| WHAT TO DO |
Every record is to be transcribed exactly as written.

Stored data entries
-- Opening Marker --

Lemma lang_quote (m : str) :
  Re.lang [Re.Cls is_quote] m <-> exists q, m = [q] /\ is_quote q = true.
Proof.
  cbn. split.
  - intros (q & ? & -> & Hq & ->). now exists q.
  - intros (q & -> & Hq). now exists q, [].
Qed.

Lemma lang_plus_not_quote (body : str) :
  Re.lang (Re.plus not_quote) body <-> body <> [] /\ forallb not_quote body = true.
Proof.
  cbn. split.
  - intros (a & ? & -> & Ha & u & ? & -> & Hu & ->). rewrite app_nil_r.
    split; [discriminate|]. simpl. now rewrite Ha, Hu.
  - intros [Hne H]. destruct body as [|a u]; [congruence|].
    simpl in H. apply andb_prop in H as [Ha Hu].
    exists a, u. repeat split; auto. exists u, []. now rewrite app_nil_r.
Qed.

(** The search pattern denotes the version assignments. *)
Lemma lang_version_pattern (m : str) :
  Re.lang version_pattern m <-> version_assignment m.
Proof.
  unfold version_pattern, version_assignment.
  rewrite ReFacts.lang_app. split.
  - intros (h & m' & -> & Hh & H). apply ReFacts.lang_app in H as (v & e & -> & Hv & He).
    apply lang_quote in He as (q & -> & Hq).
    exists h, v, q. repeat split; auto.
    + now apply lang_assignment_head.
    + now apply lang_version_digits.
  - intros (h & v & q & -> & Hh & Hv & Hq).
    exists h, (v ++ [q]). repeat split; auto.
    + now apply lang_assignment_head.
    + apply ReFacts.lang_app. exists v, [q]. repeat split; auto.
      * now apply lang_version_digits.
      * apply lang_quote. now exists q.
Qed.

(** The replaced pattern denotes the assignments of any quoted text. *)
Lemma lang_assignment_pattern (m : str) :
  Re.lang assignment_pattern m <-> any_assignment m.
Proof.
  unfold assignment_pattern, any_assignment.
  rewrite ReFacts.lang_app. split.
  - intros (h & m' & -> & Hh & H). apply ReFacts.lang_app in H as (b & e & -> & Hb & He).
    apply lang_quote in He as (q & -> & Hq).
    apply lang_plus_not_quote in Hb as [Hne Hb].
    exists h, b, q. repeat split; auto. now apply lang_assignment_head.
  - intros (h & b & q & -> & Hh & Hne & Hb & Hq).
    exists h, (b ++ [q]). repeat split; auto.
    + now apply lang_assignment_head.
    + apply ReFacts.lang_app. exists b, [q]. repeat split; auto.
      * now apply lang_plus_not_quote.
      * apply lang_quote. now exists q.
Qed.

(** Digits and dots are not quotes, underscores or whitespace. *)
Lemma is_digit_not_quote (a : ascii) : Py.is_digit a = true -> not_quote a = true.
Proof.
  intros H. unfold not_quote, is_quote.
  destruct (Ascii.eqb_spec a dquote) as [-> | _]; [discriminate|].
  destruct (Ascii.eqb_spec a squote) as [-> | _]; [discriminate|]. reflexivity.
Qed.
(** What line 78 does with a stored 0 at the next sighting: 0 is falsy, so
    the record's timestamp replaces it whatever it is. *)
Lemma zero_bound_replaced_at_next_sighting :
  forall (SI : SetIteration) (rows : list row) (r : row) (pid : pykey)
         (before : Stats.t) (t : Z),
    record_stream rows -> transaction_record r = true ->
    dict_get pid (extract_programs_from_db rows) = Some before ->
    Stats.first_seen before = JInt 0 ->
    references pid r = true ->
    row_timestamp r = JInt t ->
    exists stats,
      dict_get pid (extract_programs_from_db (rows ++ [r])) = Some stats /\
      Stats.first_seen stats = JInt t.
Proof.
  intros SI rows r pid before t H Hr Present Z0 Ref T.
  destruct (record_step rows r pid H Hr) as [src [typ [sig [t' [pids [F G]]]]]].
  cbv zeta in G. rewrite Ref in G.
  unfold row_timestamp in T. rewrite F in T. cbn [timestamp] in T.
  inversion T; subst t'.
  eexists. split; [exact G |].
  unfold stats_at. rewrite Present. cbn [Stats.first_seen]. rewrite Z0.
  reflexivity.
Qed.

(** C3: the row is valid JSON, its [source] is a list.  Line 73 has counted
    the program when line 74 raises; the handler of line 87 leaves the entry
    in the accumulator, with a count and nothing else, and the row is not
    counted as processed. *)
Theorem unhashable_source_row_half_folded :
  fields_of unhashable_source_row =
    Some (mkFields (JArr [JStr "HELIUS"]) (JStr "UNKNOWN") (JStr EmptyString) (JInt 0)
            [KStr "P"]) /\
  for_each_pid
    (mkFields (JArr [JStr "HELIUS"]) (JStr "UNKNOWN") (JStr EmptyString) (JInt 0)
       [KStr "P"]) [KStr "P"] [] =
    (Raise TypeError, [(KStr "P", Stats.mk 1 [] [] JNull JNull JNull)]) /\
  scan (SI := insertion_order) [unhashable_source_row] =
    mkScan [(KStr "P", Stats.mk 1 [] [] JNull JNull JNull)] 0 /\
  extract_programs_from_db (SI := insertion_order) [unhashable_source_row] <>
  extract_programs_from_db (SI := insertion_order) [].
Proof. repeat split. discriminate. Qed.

-- Closing Marker --

| ANSWER SPACE |
Lemma lang_quote (m : str) :
  Re.lang [Re.Cls is_quote] m <-> exists q, m = [q] /\ is_quote q = true.
Proof.
  cbn. split.
  - intros (q & ? & -> & Hq & ->). now exists q.
  - intros (q & -> & Hq). now exists q, [].
Qed.

Lemma lang_plus_not_quote (body : str) :
  Re.lang (Re.plus not_quote) body <-> body <> [] /\ forallb not_quote body = true.
Proof.
  cbn. split.
  - intros (a & ? & -> & Ha & u & ? & -> & Hu & ->). rewrite app_nil_r.
    split; [discriminate|]. simpl. now rewrite Ha, Hu.
  - intros [Hne H]. destruct body as [|a u]; [congruence|].
    simpl in H. apply andb_prop in H as [Ha Hu].
    exists a, u. repeat split; auto. exists u, []. now rewrite app_nil_r.
Qed.

(** The search pattern denotes the version assignments. *)
Lemma lang_version_pattern (m : str) :
  Re.lang version_pattern m <-> version_assignment m.
Proof.
  unfold version_pattern, version_assignment.
  rewrite ReFacts.lang_app. split.
  - intros (h & m' & -> & Hh & H). apply ReFacts.lang_app in H as (v & e & -> & Hv & He).
    apply lang_quote in He as (q & -> & Hq).
    exists h, v, q. repeat split; auto.
    + now apply lang_assignment_head.
    + now apply lang_version_digits.
  - intros (h & v & q & -> & Hh & Hv & Hq).
    exists h, (v ++ [q]). repeat split; auto.
    + now apply lang_assignment_head.
    + apply ReFacts.lang_app. exists v, [q]. repeat split; auto.
      * now apply lang_version_digits.
      * apply lang_quote. now exists q.
Qed.

(** The replaced pattern denotes the assignments of any quoted text. *)
Lemma lang_assignment_pattern (m : str) :
  Re.lang assignment_pattern m <-> any_assignment m.
Proof.
  unfold assignment_pattern, any_assignment.
  rewrite ReFacts.lang_app. split.
  - intros (h & m' & -> & Hh & H). apply ReFacts.lang_app in H as (b & e & -> & Hb & He).
    apply lang_quote in He as (q & -> & Hq).
    apply lang_plus_not_quote in Hb as [Hne Hb].
    exists h, b, q. repeat split; auto. now apply lang_assignment_head.
  - intros (h & b & q & -> & Hh & Hne & Hb & Hq).
    exists h, (b ++ [q]). repeat split; auto.
    + now apply lang_assignment_head.
    + apply ReFacts.lang_app. exists b, [q]. repeat split; auto.
      * now apply lang_plus_not_quote.
      * apply lang_quote. now exists q.
Qed.

(** Digits and dots are not quotes, underscores or whitespace. *)
Lemma is_digit_not_quote (a : ascii) : Py.is_digit a = true -> not_quote a = true.
Proof.
  intros H. unfold not_quote, is_quote.
  destruct (Ascii.eqb_spec a dquote) as [-> | _]; [discriminate|].
  destruct (Ascii.eqb_spec a squote) as [-> | _]; [discriminate|]. reflexivity.
Qed.
(** What line 78 does with a stored 0 at the next sighting: 0 is falsy, so
    the record's timestamp replaces it whatever it is. *)
Lemma zero_bound_replaced_at_next_sighting :
  forall (SI : SetIteration) (rows : list row) (r : row) (pid : pykey)
         (before : Stats.t) (t : Z),
    record_stream rows -> transaction_record r = true ->
    dict_get pid (extract_programs_from_db rows) = Some before ->
    Stats.first_seen before = JInt 0 ->
    references pid r = true ->
    row_timestamp r = JInt t ->
    exists stats,
      dict_get pid (extract_programs_from_db (rows ++ [r])) = Some stats /\
      Stats.first_seen stats = JInt t.
Proof.
  intros SI rows r pid before t H Hr Present Z0 Ref T.
  destruct (record_step rows r pid H Hr) as [src [typ [sig [t' [pids [F G]]]]]].
  cbv zeta in G. rewrite Ref in G.
  unfold row_timestamp in T. rewrite F in T. cbn [timestamp] in T.
  inversion T; subst t'.
  eexists. split; [exact G |].
  unfold stats_at. rewrite Present. cbn [Stats.first_seen]. rewrite Z0.
  reflexivity.
Qed.

(** C3: the row is valid JSON, its [source] is a list.  Line 73 has counted
    the program when line 74 raises; the handler of line 87 leaves the entry
    in the accumulator, with a count and nothing else, and the row is not
    counted as processed. *)
Theorem unhashable_source_row_half_folded :
  fields_of unhashable_source_row =
    Some (mkFields (JArr [JStr "HELIUS"]) (JStr "UNKNOWN") (JStr EmptyString) (JInt 0)
            [KStr "P"]) /\
  for_each_pid
    (mkFields (JArr [JStr "HELIUS"]) (JStr "UNKNOWN") (JStr EmptyString) (JInt 0)
       [KStr "P"]) [KStr "P"] [] =
    (Raise TypeError, [(KStr "P", Stats.mk 1 [] [] JNull JNull JNull)]) /\
  scan (SI := insertion_order) [unhashable_source_row] =
    mkScan [(KStr "P", Stats.mk 1 [] [] JNull JNull JNull)] 0 /\
  extract_programs_from_db (SI := insertion_order) [unhashable_source_row] <>
  extract_programs_from_db (SI := insertion_order) [].
Proof. repeat split. discriminate. Qed.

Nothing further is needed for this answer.